# Exercise goal
Lines to restate from the data below: from the one containing "gmap TaskId A)" to the one containing "rewrite map_sum_insert by done.", both included. Give them again exactly, and only them.

[Start of Attachment]

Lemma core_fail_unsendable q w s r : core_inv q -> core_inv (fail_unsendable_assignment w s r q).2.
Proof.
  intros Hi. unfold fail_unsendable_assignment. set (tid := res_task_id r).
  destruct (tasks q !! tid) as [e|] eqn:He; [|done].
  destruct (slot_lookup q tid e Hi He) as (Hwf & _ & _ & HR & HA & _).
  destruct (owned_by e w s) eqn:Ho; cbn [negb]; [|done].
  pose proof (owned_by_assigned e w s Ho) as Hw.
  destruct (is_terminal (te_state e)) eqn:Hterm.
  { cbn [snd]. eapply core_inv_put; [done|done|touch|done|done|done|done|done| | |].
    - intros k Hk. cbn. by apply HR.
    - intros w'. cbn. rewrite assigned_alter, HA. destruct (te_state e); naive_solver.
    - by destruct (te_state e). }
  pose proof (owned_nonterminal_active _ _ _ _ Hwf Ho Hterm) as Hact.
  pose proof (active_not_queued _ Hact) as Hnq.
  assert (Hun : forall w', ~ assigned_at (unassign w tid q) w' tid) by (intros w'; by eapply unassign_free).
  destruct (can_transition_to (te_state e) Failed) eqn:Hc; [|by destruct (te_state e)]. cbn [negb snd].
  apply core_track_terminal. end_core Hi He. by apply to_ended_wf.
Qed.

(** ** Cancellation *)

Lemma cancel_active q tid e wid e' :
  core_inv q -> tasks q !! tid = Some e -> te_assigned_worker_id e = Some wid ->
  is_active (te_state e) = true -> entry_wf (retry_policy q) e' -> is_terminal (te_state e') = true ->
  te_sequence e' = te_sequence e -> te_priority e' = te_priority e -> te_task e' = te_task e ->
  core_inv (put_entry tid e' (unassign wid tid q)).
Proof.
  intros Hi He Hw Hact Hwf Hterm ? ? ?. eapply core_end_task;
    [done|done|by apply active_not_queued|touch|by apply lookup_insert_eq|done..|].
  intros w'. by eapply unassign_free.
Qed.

[End of Attachment]
[Start of Attachment]

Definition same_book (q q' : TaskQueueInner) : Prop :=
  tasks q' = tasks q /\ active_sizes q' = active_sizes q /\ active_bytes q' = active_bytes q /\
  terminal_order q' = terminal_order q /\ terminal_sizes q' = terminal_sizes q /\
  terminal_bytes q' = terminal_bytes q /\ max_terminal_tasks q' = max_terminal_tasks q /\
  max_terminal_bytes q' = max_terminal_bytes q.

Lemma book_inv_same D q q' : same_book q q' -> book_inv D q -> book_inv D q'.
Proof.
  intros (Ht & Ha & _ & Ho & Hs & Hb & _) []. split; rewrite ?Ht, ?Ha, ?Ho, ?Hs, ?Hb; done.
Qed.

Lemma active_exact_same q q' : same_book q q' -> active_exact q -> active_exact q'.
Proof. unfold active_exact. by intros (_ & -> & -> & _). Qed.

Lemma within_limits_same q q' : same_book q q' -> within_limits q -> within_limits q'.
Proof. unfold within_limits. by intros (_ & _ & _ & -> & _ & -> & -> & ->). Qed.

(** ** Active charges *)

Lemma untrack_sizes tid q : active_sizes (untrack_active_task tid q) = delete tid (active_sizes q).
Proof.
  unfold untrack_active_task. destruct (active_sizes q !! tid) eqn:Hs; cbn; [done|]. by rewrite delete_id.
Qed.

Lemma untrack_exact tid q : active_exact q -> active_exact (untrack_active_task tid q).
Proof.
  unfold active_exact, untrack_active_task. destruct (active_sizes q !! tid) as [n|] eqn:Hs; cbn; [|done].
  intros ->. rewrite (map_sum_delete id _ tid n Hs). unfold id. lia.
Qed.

[End of Attachment]
[Start of Attachment]

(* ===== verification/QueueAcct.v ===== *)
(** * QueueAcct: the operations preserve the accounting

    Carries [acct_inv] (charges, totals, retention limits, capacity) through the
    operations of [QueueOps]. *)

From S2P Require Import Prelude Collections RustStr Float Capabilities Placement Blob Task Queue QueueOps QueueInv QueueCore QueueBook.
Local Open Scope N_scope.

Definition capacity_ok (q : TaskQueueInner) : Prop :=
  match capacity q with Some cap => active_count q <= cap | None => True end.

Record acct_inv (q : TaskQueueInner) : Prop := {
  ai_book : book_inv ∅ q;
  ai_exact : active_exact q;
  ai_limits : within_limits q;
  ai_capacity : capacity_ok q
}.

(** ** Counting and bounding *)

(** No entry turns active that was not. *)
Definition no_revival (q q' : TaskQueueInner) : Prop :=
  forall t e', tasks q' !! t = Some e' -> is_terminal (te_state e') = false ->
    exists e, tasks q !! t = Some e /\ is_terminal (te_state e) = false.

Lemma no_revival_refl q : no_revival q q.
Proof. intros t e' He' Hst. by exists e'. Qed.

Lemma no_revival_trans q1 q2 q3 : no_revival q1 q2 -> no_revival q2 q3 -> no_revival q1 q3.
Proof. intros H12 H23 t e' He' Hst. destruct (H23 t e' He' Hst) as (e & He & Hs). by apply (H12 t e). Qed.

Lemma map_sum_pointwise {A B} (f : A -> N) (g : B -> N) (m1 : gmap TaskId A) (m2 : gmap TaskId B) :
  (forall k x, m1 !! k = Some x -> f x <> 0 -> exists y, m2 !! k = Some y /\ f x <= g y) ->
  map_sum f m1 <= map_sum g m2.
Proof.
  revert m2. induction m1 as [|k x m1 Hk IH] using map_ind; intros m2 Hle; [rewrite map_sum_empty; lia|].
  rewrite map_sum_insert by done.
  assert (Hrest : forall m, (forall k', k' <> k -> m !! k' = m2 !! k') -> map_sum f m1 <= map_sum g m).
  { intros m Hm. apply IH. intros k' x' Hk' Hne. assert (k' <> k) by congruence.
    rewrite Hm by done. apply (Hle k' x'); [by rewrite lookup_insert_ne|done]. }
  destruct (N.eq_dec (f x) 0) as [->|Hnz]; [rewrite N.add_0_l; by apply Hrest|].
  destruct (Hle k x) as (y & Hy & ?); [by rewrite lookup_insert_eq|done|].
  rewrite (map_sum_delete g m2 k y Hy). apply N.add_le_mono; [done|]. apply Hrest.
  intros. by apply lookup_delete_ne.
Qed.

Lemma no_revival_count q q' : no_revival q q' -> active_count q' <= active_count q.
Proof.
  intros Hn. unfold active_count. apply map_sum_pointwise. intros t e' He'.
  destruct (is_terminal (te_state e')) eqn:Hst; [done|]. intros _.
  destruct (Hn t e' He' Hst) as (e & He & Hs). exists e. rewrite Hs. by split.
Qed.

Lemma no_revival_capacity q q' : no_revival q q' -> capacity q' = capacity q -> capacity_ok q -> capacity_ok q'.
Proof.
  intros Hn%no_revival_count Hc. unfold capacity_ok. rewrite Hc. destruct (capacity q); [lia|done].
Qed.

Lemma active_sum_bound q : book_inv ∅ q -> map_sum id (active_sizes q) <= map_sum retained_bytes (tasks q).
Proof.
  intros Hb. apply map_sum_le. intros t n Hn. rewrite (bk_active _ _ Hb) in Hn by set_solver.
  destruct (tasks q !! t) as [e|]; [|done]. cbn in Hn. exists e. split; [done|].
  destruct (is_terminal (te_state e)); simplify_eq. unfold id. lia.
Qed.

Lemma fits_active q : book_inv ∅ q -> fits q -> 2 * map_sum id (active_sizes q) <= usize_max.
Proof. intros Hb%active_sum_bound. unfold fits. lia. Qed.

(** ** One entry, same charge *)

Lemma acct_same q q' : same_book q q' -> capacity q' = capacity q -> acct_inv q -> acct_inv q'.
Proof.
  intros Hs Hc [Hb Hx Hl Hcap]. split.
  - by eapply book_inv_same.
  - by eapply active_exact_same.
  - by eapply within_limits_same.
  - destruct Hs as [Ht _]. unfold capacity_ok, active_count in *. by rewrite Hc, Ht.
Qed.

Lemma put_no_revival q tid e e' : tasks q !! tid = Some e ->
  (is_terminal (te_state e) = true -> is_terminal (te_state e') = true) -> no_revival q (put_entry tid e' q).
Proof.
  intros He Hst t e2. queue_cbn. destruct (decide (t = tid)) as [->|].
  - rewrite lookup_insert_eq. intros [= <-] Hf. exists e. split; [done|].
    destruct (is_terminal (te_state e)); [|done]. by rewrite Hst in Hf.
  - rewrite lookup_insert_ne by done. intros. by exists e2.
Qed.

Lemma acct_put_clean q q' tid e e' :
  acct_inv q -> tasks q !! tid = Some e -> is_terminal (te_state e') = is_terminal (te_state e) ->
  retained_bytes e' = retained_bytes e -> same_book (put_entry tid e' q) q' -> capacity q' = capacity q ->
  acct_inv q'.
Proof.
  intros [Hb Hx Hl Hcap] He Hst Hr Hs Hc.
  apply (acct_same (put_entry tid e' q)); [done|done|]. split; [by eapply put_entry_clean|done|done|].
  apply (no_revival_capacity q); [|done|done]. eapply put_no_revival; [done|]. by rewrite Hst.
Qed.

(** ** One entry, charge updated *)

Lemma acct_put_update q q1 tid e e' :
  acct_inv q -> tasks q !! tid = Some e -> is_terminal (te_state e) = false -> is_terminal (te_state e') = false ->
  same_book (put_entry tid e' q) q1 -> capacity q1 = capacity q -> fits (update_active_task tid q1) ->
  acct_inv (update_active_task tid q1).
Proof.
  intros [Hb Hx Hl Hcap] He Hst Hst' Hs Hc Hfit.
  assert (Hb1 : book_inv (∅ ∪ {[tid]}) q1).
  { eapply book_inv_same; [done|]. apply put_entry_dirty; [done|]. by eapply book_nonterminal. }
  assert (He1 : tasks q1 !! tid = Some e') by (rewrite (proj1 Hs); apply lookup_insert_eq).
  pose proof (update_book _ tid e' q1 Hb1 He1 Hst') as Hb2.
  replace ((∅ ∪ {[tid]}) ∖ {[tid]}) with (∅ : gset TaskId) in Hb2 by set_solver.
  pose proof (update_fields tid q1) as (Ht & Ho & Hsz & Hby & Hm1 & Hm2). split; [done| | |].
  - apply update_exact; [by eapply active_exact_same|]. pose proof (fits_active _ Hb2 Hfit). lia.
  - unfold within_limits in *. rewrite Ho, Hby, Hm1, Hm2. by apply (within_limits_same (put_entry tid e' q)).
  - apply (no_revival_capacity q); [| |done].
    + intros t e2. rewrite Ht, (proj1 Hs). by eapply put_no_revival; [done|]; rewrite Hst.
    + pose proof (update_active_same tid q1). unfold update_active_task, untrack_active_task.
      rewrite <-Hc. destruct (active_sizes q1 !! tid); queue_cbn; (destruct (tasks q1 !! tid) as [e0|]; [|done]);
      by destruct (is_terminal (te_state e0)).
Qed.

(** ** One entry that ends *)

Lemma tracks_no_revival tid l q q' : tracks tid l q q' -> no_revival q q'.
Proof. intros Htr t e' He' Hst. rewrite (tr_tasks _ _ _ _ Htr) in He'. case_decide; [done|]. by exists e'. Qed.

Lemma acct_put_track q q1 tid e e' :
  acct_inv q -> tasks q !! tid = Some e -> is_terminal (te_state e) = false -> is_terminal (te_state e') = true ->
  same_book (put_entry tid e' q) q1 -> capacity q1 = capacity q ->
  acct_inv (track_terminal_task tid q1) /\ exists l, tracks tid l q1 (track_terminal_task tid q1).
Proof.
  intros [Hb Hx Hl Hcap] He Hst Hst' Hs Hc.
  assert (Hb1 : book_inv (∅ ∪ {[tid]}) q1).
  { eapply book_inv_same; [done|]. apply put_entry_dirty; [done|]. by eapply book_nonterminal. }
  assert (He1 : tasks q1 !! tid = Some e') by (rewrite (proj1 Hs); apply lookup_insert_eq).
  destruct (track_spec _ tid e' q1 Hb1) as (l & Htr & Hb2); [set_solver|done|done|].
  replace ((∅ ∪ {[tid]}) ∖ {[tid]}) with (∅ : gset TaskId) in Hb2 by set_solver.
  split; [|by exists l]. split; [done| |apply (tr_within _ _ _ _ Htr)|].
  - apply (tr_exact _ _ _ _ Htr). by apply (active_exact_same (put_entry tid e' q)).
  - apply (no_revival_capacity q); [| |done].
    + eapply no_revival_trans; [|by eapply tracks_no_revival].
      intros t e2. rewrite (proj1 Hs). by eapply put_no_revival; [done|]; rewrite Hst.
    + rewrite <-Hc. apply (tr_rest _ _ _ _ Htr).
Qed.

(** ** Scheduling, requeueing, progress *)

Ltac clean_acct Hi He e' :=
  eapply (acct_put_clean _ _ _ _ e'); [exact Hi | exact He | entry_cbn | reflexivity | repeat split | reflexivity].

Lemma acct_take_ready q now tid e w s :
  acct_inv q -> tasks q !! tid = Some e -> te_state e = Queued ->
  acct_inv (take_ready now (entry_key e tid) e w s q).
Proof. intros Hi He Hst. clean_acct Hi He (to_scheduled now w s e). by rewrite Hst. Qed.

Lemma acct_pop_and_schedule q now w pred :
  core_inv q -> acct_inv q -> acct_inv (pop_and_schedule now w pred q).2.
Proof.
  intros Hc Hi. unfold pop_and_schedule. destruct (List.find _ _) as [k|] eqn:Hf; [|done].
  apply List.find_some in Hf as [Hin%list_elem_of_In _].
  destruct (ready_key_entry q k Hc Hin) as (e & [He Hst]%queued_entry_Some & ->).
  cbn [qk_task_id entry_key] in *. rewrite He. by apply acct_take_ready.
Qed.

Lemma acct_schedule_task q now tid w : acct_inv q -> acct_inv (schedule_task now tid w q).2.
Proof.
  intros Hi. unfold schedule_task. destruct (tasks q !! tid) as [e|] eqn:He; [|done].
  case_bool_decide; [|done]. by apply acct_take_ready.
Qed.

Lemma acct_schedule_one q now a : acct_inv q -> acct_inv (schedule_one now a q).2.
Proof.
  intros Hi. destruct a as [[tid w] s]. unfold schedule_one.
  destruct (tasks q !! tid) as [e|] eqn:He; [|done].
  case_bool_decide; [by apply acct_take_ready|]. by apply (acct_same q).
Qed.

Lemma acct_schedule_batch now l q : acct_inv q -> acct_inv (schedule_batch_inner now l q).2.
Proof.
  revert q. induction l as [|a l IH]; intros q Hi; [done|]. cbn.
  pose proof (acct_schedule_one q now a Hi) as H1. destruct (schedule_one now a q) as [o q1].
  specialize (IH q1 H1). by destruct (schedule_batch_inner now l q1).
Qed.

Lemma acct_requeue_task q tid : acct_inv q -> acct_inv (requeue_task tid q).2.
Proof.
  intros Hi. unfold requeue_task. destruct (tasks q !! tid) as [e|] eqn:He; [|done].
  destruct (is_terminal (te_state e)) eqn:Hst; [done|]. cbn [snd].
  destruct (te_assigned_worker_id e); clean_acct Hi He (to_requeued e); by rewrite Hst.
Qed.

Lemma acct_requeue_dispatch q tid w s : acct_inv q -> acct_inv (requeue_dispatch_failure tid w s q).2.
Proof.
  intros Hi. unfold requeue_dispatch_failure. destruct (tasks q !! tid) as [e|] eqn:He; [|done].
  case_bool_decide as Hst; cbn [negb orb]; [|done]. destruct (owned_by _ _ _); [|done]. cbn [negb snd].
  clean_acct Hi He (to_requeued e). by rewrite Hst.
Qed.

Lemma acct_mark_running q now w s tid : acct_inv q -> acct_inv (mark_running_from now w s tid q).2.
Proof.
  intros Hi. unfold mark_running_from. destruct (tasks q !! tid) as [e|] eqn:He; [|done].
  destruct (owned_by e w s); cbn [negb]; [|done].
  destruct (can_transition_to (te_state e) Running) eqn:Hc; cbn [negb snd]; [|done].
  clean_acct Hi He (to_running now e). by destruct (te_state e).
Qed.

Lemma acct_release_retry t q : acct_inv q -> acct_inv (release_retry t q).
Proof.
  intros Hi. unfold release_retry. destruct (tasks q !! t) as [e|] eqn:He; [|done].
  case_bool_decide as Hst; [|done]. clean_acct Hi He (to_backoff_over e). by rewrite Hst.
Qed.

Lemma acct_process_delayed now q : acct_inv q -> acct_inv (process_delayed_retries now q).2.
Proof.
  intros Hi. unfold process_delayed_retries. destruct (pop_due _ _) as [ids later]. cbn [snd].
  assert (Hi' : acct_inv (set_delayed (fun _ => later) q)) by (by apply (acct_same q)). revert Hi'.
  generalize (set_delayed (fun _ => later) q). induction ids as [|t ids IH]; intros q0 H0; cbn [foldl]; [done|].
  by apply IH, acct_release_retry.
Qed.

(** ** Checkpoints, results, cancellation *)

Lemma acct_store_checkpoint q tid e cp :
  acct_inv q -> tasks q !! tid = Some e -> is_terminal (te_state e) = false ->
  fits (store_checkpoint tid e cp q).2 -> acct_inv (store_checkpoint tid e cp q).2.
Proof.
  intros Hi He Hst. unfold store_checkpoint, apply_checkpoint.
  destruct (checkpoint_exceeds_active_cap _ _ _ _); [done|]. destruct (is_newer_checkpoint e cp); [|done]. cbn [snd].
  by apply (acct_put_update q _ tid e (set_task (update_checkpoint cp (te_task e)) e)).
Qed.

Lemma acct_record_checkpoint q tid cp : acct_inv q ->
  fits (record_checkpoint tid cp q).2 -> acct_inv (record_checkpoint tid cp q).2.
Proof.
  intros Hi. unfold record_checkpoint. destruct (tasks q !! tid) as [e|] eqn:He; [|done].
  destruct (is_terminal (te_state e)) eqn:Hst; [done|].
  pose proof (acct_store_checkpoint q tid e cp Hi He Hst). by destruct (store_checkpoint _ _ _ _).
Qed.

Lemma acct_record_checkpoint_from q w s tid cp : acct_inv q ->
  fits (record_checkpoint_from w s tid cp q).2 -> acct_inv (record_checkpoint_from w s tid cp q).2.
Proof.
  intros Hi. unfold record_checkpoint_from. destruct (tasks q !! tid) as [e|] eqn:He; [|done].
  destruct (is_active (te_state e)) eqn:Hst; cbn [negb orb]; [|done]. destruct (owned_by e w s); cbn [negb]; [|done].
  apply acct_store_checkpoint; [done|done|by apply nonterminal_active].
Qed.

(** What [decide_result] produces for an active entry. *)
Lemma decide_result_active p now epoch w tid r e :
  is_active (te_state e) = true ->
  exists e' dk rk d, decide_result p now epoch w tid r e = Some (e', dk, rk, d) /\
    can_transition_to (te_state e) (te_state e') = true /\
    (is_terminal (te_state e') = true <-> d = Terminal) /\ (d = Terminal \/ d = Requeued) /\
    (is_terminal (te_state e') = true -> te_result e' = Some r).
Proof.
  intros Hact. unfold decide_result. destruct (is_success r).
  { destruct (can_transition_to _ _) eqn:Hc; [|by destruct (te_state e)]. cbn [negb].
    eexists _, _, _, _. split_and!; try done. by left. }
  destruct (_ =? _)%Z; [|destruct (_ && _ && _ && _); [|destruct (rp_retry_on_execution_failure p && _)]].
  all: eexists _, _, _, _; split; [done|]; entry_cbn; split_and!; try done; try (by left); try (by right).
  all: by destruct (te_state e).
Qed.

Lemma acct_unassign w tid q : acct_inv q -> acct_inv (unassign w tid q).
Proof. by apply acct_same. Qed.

[End of Attachment]

# Solution to this problem
Lemma map_sum_pointwise {A B} (f : A -> N) (g : B -> N) (m1 : gmap TaskId A) (m2 : gmap TaskId B) :
  (forall k x, m1 !! k = Some x -> f x <> 0 -> exists y, m2 !! k = Some y /\ f x <= g y) ->
  map_sum f m1 <= map_sum g m2.
Proof.
  revert m2. induction m1 as [|k x m1 Hk IH] using map_ind; intros m2 Hle; [rewrite map_sum_empty; lia|].
  rewrite map_sum_insert by done.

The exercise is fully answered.